A mulher nua era, evidentemente, uma androide. Eu sabia da existência de androides anatomicamente fiéis, mas as fotos que me lembrava de ter visto eram mais próximas das bonecas eróticas japonesas. A androide de Nora estava mais para as esculturas hiper-realistas de Ron Mueck, com pelos e cabelos que pareciam aplicados um a um, flacidez realista, rugosidades. Mas não demorava para que se pudesse perceber o que faltava no artefato, em especial nos olhos, que brilhavam demais, e na postura, que era excessivamente neutra, como a de um manequim. Além disso, chamavam atenção marcas estranhas nos pulsos e nas coxas, desgastes ou danos no revestimento que denunciavam a composição artificial daquela carne, e que me fizeram pensar nas borrachas escolares que eu gostava de despedaçar ou esfarelar quando era criança, quando materiais como plástico, borracha e silicone ainda eram vistos como coisas mundanas, substâncias mais reles que o barro ou a pedra, ainda sem traço dessa qualidade um pouco amaldiçoada ou espectral que parecem emitir hoje. Ao contrário dos receptáculos orgânicos criados pela bioengenharia, aquela construção totalmente sintética era um corpo que não estava sujeito ao empuxo inefável da mortalidade, do potencial para a decadência. Essa era uma das lições que a tecnologia tinha nos ensinado a respeito do círculo da empatia. Um objeto era como nós na medida em que envelhecia como nós.

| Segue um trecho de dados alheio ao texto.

(** The same collaborators with a parser that wants the statement as
    [createTable] writes it, ended by a newline. *)
Definition line_env : Environment := {|
  escapeForFileName := escapeForFileName plain_env;
  parseQuery := λ query description,
    if String.prefix "ATTACH TABLE " query && endsWith query newline
    then inr {| attach := true; if_not_exists := false; is_populate := false;
                database := "";
                table := String.substring 13 (String.length query - 14) query;
                as_database := ""; as_table := ""; select := None; definition := "" |}
    else inl (Exception ("Syntax error " +:+ description) NOT_IMPLEMENTED);
  formatAST := formatAST plain_env;
  executeLoadExisting := executeLoadExisting plain_env;
  displayText := displayText plain_env;
  getStackTrace := getStackTrace plain_env;
|}.

(** Tables of the engine [Log] that accept every new name but the
    empty one. *)
Definition plain_calls : StorageCalls := {|
  IStorage_rename := λ _ _ _ new_table_name,
    if String.eqb new_table_name ""
    then Some (PocoException "Cannot rename the data directory")
    else None;
  IStorage_getName := λ _, "Log";
|}.

(** The same collaborators with an interpreter that fails on every
    table with an exception of [Poco::File]. *)
Definition io_error_env : Environment := {|
  escapeForFileName := escapeForFileName plain_env;
  parseQuery := parseQuery plain_env;
  formatAST := formatAST plain_env;
  executeLoadExisting := λ a t f,
    (Some (PocoException "Cannot create the data directory"), (t, f));
  displayText := displayText plain_env;
  getStackTrace := getStackTrace plain_env;
|}.

(** A world with the given table map, metadata files and faulty paths. *)
Definition world_of (t : Tables) (l : list (string * string)) (bad : list string)
    (a : list ASTCreateQuery) : World :=
  {| tables := t; fs := {| files := l; faulty := list_to_set bad |};
     asts := a; shutdown_calls := []; load_calls := [] |}.

(** [CREATE TABLE IF NOT EXISTS d.t AS x.y ... POPULATE AS SELECT 1] *)
Definition sample_query : ASTCreateQuery :=
  {| attach := false; if_not_exists := true; is_populate := true;
     database := "d"; table := "t"; as_database := "x"; as_table := "y";
     select := Some "SELECT 1"; definition := "" |}.

(** A directory of 150 descriptors [t000.sql] ... [t149.sql], two bunches
    of the normal group; those numbered 5 and 120 do not parse. *)
Definition digit (n : nat) : string := String (ascii_of_nat (48 + n)) "".

Definition numbered (i : nat) : string :=
  "t" +:+ digit (i `div` 100) +:+ digit ((i `div` 10) `mod` 10) +:+ digit (i `mod` 10).

Definition two_bunches : list (string * string) :=
  (λ i, ("/m/" +:+ numbered i +:+ ".sql",
         if bool_decide (i = 5 ∨ i = 120) then "CREATE TABLE"
         else "ATTACH TABLE " +:+ numbered i))
  <$> seq 0 150.

(** ** Vocabulary of the statements *)

(** [frames R m]: whatever [m] does and however it ends, the world after
    it is [R]-related to the world before. *)
Definition frames (R : relation World) {A} (m : M A) : Prop :=
  ∀ w, R w (snd (m w)).

(** The call log is written by [loadTable] alone. *)
Definition same_load_calls : relation World :=
  λ w w', load_calls w' = load_calls w.

(** No file has appeared: what exists afterwards existed before. *)
Definition no_new_files : relation World :=
  λ w w', ∀ p, file_exists p (fs w') = true → file_exists p (fs w) = true.

(** The statement [createTable] persists, in the spec's words: the
    definition in attach form, with the flags and the source and target
    references cleared, and the SELECT kept for the view engines only. *)
Definition attach_form (engine : string) (q : ASTCreateQuery) : ASTCreateQuery :=
  {| attach := true; if_not_exists := false; is_populate := false;
     database := ""; table := table q; as_database := ""; as_table := "";
     select := if negb (String.eqb engine "View")
                  && negb (String.eqb engine "MaterializedView")
               then None else select q;
     definition := definition q |}.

“O que você quer compartilhar conosco hoje, Nora?”, perguntou o Terapeuta.
“Liguei a Samanta semana passada, quinta-feira, na noite após o nosso último encontro. Fazia uns seis meses, já. Tentei lembrar do que conversamos aqui. Tomei cuidado pra deixar ela criar o mundo em torno dela, sem tentar impor o mundo real. Ou minha concepção própria do mundo real.” O Terapeuta balançou a cabeça para cima e para baixo, satisfeito. “Como sempre, ela me tratou como se eu ainda tivesse treze anos. Mas respirei fundo, procurei não contradizer ela, não me apressar muito em interpretar todas as coisas confusas que ela me dizia. Tem uma coisa horrível que sempre acontece, ela começa a imitar passarinhos. Porque supostamente em algum momento da minha infância eu gostava que ela imitasse passarinhos. Meus irmãos do meio não lembram disso, nem eu. Mas parece ser importante pra pupa. Sorri e fingi estar contente enquanto ela fazia piu-piu. E por algum tempo foi agradável. Muito diferente das vezes anteriores. Senti que estava ajudando ela de alguma forma. Que talvez ela pudesse me mostrar alguma coisa que eu não sabia, também.”

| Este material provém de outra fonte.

Lemma sumQc_Qcopp (l : list Qc) : sumQc (Qcopp <$> l) = (- sumQc l)%Qc.
Proof.
  induction l as [|x l IH].
  - change (0 = - 0)%Qc. ring.
  - rewrite fmap_cons, !sumQc_cons, IH. ring.
Qed.

(** What [v] owes [u] in the computation for [v] is the opposite of what [u]
    owes [v] in the computation for [u], where every owner shares the own
    expense. *)
Lemma userDebts_antisymmetric (es : list Expense) (u v : Z) :
  (∀ e, e ∈ es → OwnerID e ∈ Users e) →
  userDebts es v !! u = Qcopp <$> userDebts es u !! v.
Proof.
  intros Hown. rewrite !lookup_userDebts, !amountsAt_postingsFor by done.
  rewrite (amountsAt_postings_swap es u v).
  destruct (amountsAt u v (es ≫= postings)) as [|x l]; [done|].
  rewrite !decide_False by done. cbn [fmap option_fmap option_map].
  by rewrite sumQc_Qcopp.
Qed.

(** X3: where every owner is among the [Users] of the own expense, a debit
    of [u] to [v] is matched by a credit of the same amount from [u] in the
    result for [v], and every credit of a positive amount by such a debit,
    whatever the orders in which the two calls range over the debts. *)
Theorem CalculateBalance_matching_credit (order order' : RangeOrder)
    (es : list Expense) (u v : Z) (x : Qc) :
  rangeOrder_ok order → rangeOrder_ok order' →
  (∀ e, e ∈ es → OwnerID e ∈ Users e) →
  mkDebt v x ∈ Debit (CalculateBalance order es u)
  ↔ mkDebt u x ∈ Credit (CalculateBalance order' es v) ∧ (0 < x)%Qc.
Proof.
  intros Hord Hord' Hown.
  rewrite CalculateBalance_Debit, CalculateBalance_Credit.
  rewrite elem_of_debitOf, elem_of_creditOf. cbn [Debt_UserID Debt_Amount mkDebt].
  pose proof (userDebts_antisymmetric es u v Hown) as Hanti.
  setoid_rewrite (Hord' _). rewrite (Hord _).
  setoid_rewrite elem_of_map_to_list. split.
  - intros [Huv Hpos]. rewrite Huv in Hanti. split; [|done].
    exists (- x)%Qc. split; [done|]. split; [|by rewrite Qcopp_involutive].
    intros Hneg. apply (irreflexivity Qclt 0%Qc).
    pose proof (Qcplus_pos_pos _ _ Hpos Hneg) as Hsum.
    by replace (x + - x)%Qc with 0%Qc in Hsum by ring.
  - intros [(a & Hvu & _ & ->) Hpos]. split; [|done].
    rewrite Hvu in Hanti.
    destruct (userDebts es u !! v) as [a'|]; [|done].
    injection Hanti as ->. by rewrite Qcopp_involutive.
Qed.

(** After the meal and the coffee user 2 owes user 1 the amount 10. *)
Lemma CalculateBalance_matching_credit_witness :
  mkDebt 2 (float64 10) ∈ Credit (CalculateBalance map_to_list [meal; coffee] 1)
  ∧ (0 < float64 10)%Qc.
Proof.
  apply (CalculateBalance_matching_credit map_to_list map_to_list
           [meal; coffee] 2 1 (float64 10)
           rangeOrder_ok_map_to_list rangeOrder_ok_map_to_list).
  - intros e He. apply (bool_decide_unpack _).
    apply elem_of_cons in He as [->|He]; [by vm_compute|].
    apply list_elem_of_singleton in He as ->. by vm_compute.
  - by_evaluation.
Defined.

(** ** Properties of the helpers of the ledger test *)




Lemma debtsEqual_true (order : RangeOrder) (a b : list Debt) :
  rangeOrder_ok order →
  debtsEqual order a b = true
  ↔ size (makeOweMap a) = size (makeOweMap b)
    ∧ ∀ k v, makeOweMap a !! k = Some v → default 0%Qc (makeOweMap b !! k) = v.
Proof.
  intros Hord. unfold debtsEqual. case_bool_decide as Hsize.
  - split; [done|]. by intros [? _].
  - rewrite <- Is_true_true, forallb_True, Forall_forall.
    split.
    + intros Hall. split; [done|]. intros k v Hkv.
      apply elem_of_map_to_list in Hkv. rewrite <- (Hord _) in Hkv.
      specialize (Hall _ Hkv). cbn [fst snd] in Hall.
      apply negb_prop_elim in Hall. rewrite bool_decide_spec in Hall.
      by apply dec_stable in Hall.
    + intros [_ Hall] [k v] Hkv. rewrite (Hord _) in Hkv.
      apply elem_of_map_to_list in Hkv. cbn [fst snd].
      apply negb_prop_intro. rewrite bool_decide_spec.
      intros Hne. by apply Hne, Hall.
Qed.

(** X4: [debtsEqual] holds exactly when the two maps made of the slices have
    the same size and every entry of the first map is what the second map
    reads under its key, a missing key reading as 0.  Where no amount in the
    first map is 0 this is equality of the two maps.  With an amount 0 it is
    not: an entry of amount 0 equals any entry under another key. *)
Theorem debtsEqual_spec (order : RangeOrder) (a b : list Debt) :
  rangeOrder_ok order →
  (debtsEqual order a b = true
   ↔ size (makeOweMap a) = size (makeOweMap b)
     ∧ ∀ k v, makeOweMap a !! k = Some v → default 0%Qc (makeOweMap b !! k) = v)
  ∧ ((∀ k, makeOweMap a !! k ≠ Some 0%Qc) →
     debtsEqual order a b = true ↔ makeOweMap a = makeOweMap b)
  ∧ (∀ k k' x, k ≠ k' →
       debtsEqual order [mkDebt k 0%Qc] [mkDebt k' x] = true
       ∧ makeOweMap [mkDebt k 0%Qc] ≠ makeOweMap [mkDebt k' x]).
Proof.
  intros Hord. split; [by apply debtsEqual_true|]. split.
  - intros Hnz. rewrite debtsEqual_true by done. split.
    + intros [Hsize Hall]. apply map_subseteq_size_eq; [|lia].
      apply map_subseteq_spec. intros k v Hkv.
      specialize (Hall k v Hkv).
      destruct (makeOweMap b !! k) as [v'|]; cbn in Hall; [by subst|].
      subst v. by destruct (Hnz k).
    + intros <-. split; [done|]. intros k v ->. done.
  - intros k k' x Hne. split.
    + apply debtsEqual_true; [done|]. unfold makeOweMap. cbn.
      rewrite !insert_empty, !map_size_singleton. split; [done|].
      intros j v Hj. apply lookup_singleton_Some in Hj as [<- <-].
      by rewrite lookup_singleton_ne.
    + unfold makeOweMap. cbn. rewrite !insert_empty. intros Heq.
      assert (({[k := 0%Qc]} : gmap Z Qc) !! k = Some 0%Qc) as Hk
        by apply lookup_singleton_eq.
      rewrite Heq, lookup_singleton_ne in Hk by done. done.
Qed.

(** A debit of 10 to user 1 is not a debit of 14 to user 1. *)
Lemma debtsEqual_spec_witness :
  debtsEqual map_to_list [mkDebt 1 (float64 10)] [mkDebt 1 (float64 14)] = true
  ↔ makeOweMap [mkDebt 1 (float64 10)] = makeOweMap [mkDebt 1 (float64 14)].
Proof.
  apply (debtsEqual_spec map_to_list [mkDebt 1 (float64 10)]
           [mkDebt 1 (float64 14)] rangeOrder_ok_map_to_list).
  intros k Hk. unfold makeOweMap in Hk. cbn in Hk. rewrite insert_empty in Hk.
  apply lookup_singleton_Some in Hk as [_ Hk]. revert Hk. by_evaluation.
Defined.



(** ** Properties of the in-memory database *)

Lemma emailTaken_spec (email : string) (us : list userWithPassword) :
  existsb (λ u, bool_decide (Email u = email)) us = true ↔ email ∈ Email <$> us.
Proof.
  induction us as [|u us IH]; cbn [existsb].
  - rewrite fmap_nil. split; [done|]. by intros ?%elem_of_nil.
  - rewrite fmap_cons, elem_of_cons, orb_true_iff, IH, bool_decide_eq_true.
    split; intros [?|?]; auto.
Qed.

Lemma CreateUser_taken (email password : string) (db : InMemoryDatabase) :
  email ∈ Email <$> users db →
  CreateUser email password db = ((0, Some ErrDuplicate), db).
Proof.
  intros Hin. cbn [CreateUser InMemoryDatabase_UserHandle].
  unfold InMemoryHandle_CreateUser.
  by rewrite (proj2 (emailTaken_spec email (users db)) Hin).
Qed.

Lemma CreateUser_fresh (email password : string) (db : InMemoryDatabase) :
  email ∉ Email <$> users db →
  CreateUser email password db
  = ((Z.of_nat (length (users db)) + 1, None),
     {| users := users db ++ [{| ID := 0; Email := email; Password := password |}];
        expenses := expenses db |}).
Proof.
  intros Hout. cbn [CreateUser InMemoryDatabase_UserHandle].
  unfold InMemoryHandle_CreateUser.
  destruct (existsb _ (users db)) eqn:Hex; [|done].
  by apply emailTaken_spec in Hex.
Qed.

Lemma populated_emails (db : InMemoryDatabase) :
  populated db → NoDup (Email <$> users db).
Proof.
  induction 1 as [|email password db _ IH|expense db _ IH].
  - apply NoDup_nil_2.
  - destruct (decide (email ∈ Email <$> users db)) as [Hin|Hout].
    + by rewrite CreateUser_taken.
    + rewrite CreateUser_fresh by done. cbn [snd users].
      rewrite fmap_app. apply NoDup_app. split; [done|].
      split; [|apply NoDup_singleton].
      intros x Hx ->%list_elem_of_singleton. done.
  - done.
Qed.

(** X6: in an in-memory database that started empty no two users have the
    same email: [CreateUser] with an email that is taken returns the id 0 and
    [ErrDuplicate] and leaves the database as it was; with a new email it
    returns the number of users plus one and no error, appends the user and
    leaves the expenses as they were. *)
Theorem CreateUser_unique_emails (db : InMemoryDatabase) (email password : string) :
  populated db →
  NoDup (Email <$> users db)
  ∧ (email ∈ Email <$> users db →
     CreateUser email password db = ((0, Some ErrDuplicate), db))
  ∧ (email ∉ Email <$> users db →
     (CreateUser email password db).1 = (Z.of_nat (length (users db)) + 1, None)
     ∧ Email <$> users (CreateUser email password db).2
       = (Email <$> users db) ++ [email]
     ∧ expenses (CreateUser email password db).2 = expenses db)
  ∧ NoDup (Email <$> users (CreateUser email password db).2).
Proof.
  intros Hpop. split; [by apply populated_emails|].
  split; [apply CreateUser_taken|]. split.
  - intros Hout. rewrite CreateUser_fresh by done. cbn [fst snd users expenses].
    by rewrite fmap_app.
  - apply populated_emails. by constructor.
Qed.

(** Registering one address twice in an empty database. *)
Lemma CreateUser_unique_emails_witness :
  CreateUser "test1@getstream.io" "secret"
    (CreateUser "test1@getstream.io" "secret" NewInMemoryDatabase).2
  = ((0, Some ErrDuplicate),
     (CreateUser "test1@getstream.io" "secret" NewInMemoryDatabase).2).
Proof.
  apply (CreateUser_unique_emails
           (CreateUser "test1@getstream.io" "secret" NewInMemoryDatabase).2
           "test1@getstream.io" "secret").
  - apply populated_user, populated_new.
  - by_evaluation.
Defined.

Lemma GetUsers_snoc (db : InMemoryDatabase) (email password : string) :
  GetUsers {| users := users db ++ [{| ID := 0; Email := email;
                                       Password := password |}];
              expenses := expenses db |}
  = GetUsers db
    ++ [{| User_ID := Z.of_nat (length (users db)) + 1; User_Email := email |}].
Proof.
  cbn [GetUsers InMemoryDatabase_UserHandle]. unfold InMemoryHandle_GetUsers.
  cbn [users]. rewrite imap_app. cbn [imap Email]. by rewrite Nat.add_0_r.
Qed.

Lemma elem_of_GetUsers (db : InMemoryDatabase) (id : Z) (email : string) :
  {| User_ID := id; User_Email := email |} ∈ GetUsers db
  ↔ ∃ i, (Email <$> users db) !! i = Some email ∧ id = Z.of_nat i + 1.
Proof.
  cbn [GetUsers InMemoryDatabase_UserHandle]. unfold InMemoryHandle_GetUsers.
  rewrite elem_of_lookup_imap. split.
  - intros (i & u & Heq & Hu). injection Heq as -> ->. exists i.
    by rewrite list_lookup_fmap, Hu.
  - intros (i & Hi & ->). rewrite list_lookup_fmap in Hi.
    destruct (users db !! i) as [u|] eqn:Hu; [|done]. injection Hi as <-.
    by exists i, u.
Qed.

(** X7: in an in-memory database that started empty, the id that a
    successful [CreateUser] returns is the id under which [GetUsers] then
    lists the email, and the only one; the users listed before keep their ids
    and the ids listed are 1, 2, ... in order. *)
Theorem CreateUser_GetUsers (db db' : InMemoryDatabase)
    (email password : string) (id : Z) :
  populated db →
  CreateUser email password db = ((id, None), db') →
  GetUsers db' = GetUsers db ++ [{| User_ID := id; User_Email := email |}]
  ∧ (∀ id', {| User_ID := id'; User_Email := email |} ∈ GetUsers db' → id' = id)
  ∧ User_ID <$> GetUsers db'
    = (λ i, Z.of_nat i + 1) <$> seq 0 (length (users db')).
Proof.
  intros Hpop Hcreate.
  assert (populated db') as Hpop'.
  { replace db' with (CreateUser email password db).2 by by rewrite Hcreate.
    by constructor. }
  destruct (decide (email ∈ Email <$> users db)) as [Hin|Hout].
  { by rewrite CreateUser_taken in Hcreate. }
  rewrite CreateUser_fresh in Hcreate by done.
  injection Hcreate as <- <-.
  split; [apply GetUsers_snoc|]. split.
  - intros id' Hid'. apply elem_of_GetUsers in Hid' as (i & Hi & ->).
    pose proof (populated_emails _ Hpop') as Hnd.
    assert ((Email <$> users db ++ [{| ID := 0; Email := email;
                                       Password := password |}])
              !! length (users db) = Some email) as Hlast.
    { rewrite fmap_app. cbn [fmap list_fmap Email].
      rewrite <- (length_fmap Email (users db)). apply list_lookup_middle. done. }
    cbn [users] in *. by rewrite (NoDup_lookup _ _ _ _ Hnd Hi Hlast).
  - cbn [GetUsers InMemoryDatabase_UserHandle]. unfold InMemoryHandle_GetUsers.
    rewrite fmap_imap. apply (imap_seq_0 _ (λ i, Z.of_nat i + 1)).
Qed.

(** The first user of an empty database gets and keeps the id 1. *)
Lemma CreateUser_GetUsers_witness :
  GetUsers (CreateUser "test1@getstream.io" "secret" NewInMemoryDatabase).2
  = GetUsers NewInMemoryDatabase
    ++ [{| User_ID := 1; User_Email := "test1@getstream.io" |}].
Proof.
  apply (CreateUser_GetUsers NewInMemoryDatabase
           (CreateUser "test1@getstream.io" "secret" NewInMemoryDatabase).2
           "test1@getstream.io" "secret" 1 populated_new).
  reflexivity.
Defined.

(** X8: in an in-memory database that started empty the expenses carry the
    ids 1, 2, ... in the order in which they were created, so no two expenses
    have the same id, whatever id the caller of [CreateExpense] passed. *)
Theorem CreateExpense_ids (db : InMemoryDatabase) :
  populated db →
  (∀ i e, expenses db !! i = Some e → ExpenseID e = Z.of_nat i + 1)
  ∧ NoDup (ExpenseID <$> expenses db).
Proof.
  intros Hpop.
  assert (ExpenseID <$> expenses db
          = (λ i, Z.of_nat i + 1) <$> seq 0 (length (expenses db))) as Hids.
  { induction Hpop as [|email password db _ IH|expense db _ IH].
    - done.
    - destruct (decide (email ∈ Email <$> users db)) as [Hin|Hout].
      + by rewrite CreateUser_taken.
      + by rewrite CreateUser_fresh.
    - cbn [CreateExpense InMemoryDatabase_Database].
      unfold InMemoryHandle_CreateExpense. cbn [expenses ExpenseID].
      by rewrite fmap_app, length_app, seq_app, fmap_app, IH. }
  split.
  - intros i e He.
    assert ((ExpenseID <$> expenses db) !! i = Some (ExpenseID e)) as Hi
      by by rewrite list_lookup_fmap, He.
    rewrite Hids, list_lookup_fmap in Hi.
    apply lookup_lt_Some in He.
    rewrite lookup_seq_lt in Hi by done. cbn in Hi. by injection Hi as <-.
  - rewrite Hids. apply NoDup_fmap_2; [|apply NoDup_seq].
    intros i j Hij. lia.
Qed.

“Ótimo”, disse o Terapeuta.
“E teve aquilo de bater nas coisas com força”, prosseguiu Nora, espremendo os lábios e mirando a parede, como se tentasse entender. “Como vocês já puderam ver, ela gosta de bater e de se arremessar contra as coisas. Alguém aqui opinou que ela precisa verificar a solidez dos objetos, dos limites do ambiente. Isso faz sentido. Então dessa vez deixei ela quebrar minha casa. Ela quebrou uma porta com o ombro. Ela é muito forte.”

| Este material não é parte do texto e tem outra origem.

(* ===== verification/_CoqProject ===== *)
-Q . S2P
Prelude.v
Bytes.v
Mem.v
KString.v
Pmm.v
Kallsyms.v
Keyboard.v
Errno.v
Alloc.v
Vfs.v
Ramfs.v
VfsTree.v
RamfsSpec.v
FileSpec.v
FsTheorems.v
Initramfs.v
InitramfsSpec.v
Boot.v
Slab.v
Pages.v
PagedAlloc.v
SlabInv.v
SlabSpec.v
SlabHeap.v
SlabPaged.v
Paging.v
PagingSpec.v
UserCopy.v
UserCopySpec.v
Sched.v
SchedSpec.v
Gdt.v
Smp.v
SchedInit.v
Idt.v
Elf.v
Dynlink.v
DynlinkSpec.v
Apic.v
Madt.v
Font.v
Console.v
ConsoleSpec.v
ConsoleNum.v
Panic.v
PanicSpec.v
Irq.v
IrqSpec.v
Spinlock.v
Ioapic.v
ElfExec.v
Exec.v
Asm.v
AsmSpec.v
IntAsm.v
ExecSpec.v
SpaceSpec.v
SpaceMap.v
LoadSpec.v
StackSpec.v
SpaceFree.v
RelocSpec.v
ReadSpec.v
ImageSpec.v
LaunchSpec.v
SwitchSpec.v
Kernel.v
KernelMem.v
KernelSpec.v
Syscall.v
Dispatch.v
FdSpec.v
SyscallSpec.v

“Os androides desse modelo têm uma força mecânica absurda”, interferiu outro integrante do grupo, um homem que parecia um Bob Marley obeso, acomodado num pequeno sofá posicionado no círculo especialmente para ele. A seu lado havia uma androide também bastante realista, exceto pelo fato de ter cerca de setenta centímetros de altura, estar vestida com shorts jeans cavados e jaqueta esportiva vermelha e usar tênis também vermelhos. Não tinha a aparência de uma criança, e sim a de uma mulherzinha encolhida, de proporções quase perfeitas. Estava desligada, mas de vez em quando eu olhava para ela assustado, pois tinha a impressão de que suas pálpebras haviam acabado de piscar. “Existe um vídeo dos engenheiros coreanos que a criaram, onde brincam com um protótipo fazendo com que ele carregue uns equipamentos pesados como se fosse uma empilhadeira.”
Todos se remexeram na cadeira, e Nora o fitou com incredulidade, arregalando os olhos e esboçando um sorriso que exibiu seus dentes pequenos e separados. Isaura, de braços cruzados, deu uma risada bonachona, mantendo o olhar no chão. Nunca fui de frequentar grupos, mas se sabia algo a respeito deles é que todos possuem o seu emissário do constrangimento, fornecendo regularmente o material necessário para a censura tácita dos demais.
“Por sinal, eu sou o Honório”, me disse o Bob Marley obeso, erguendo a mão num aceno. Eu o cumprimentei com a cabeça.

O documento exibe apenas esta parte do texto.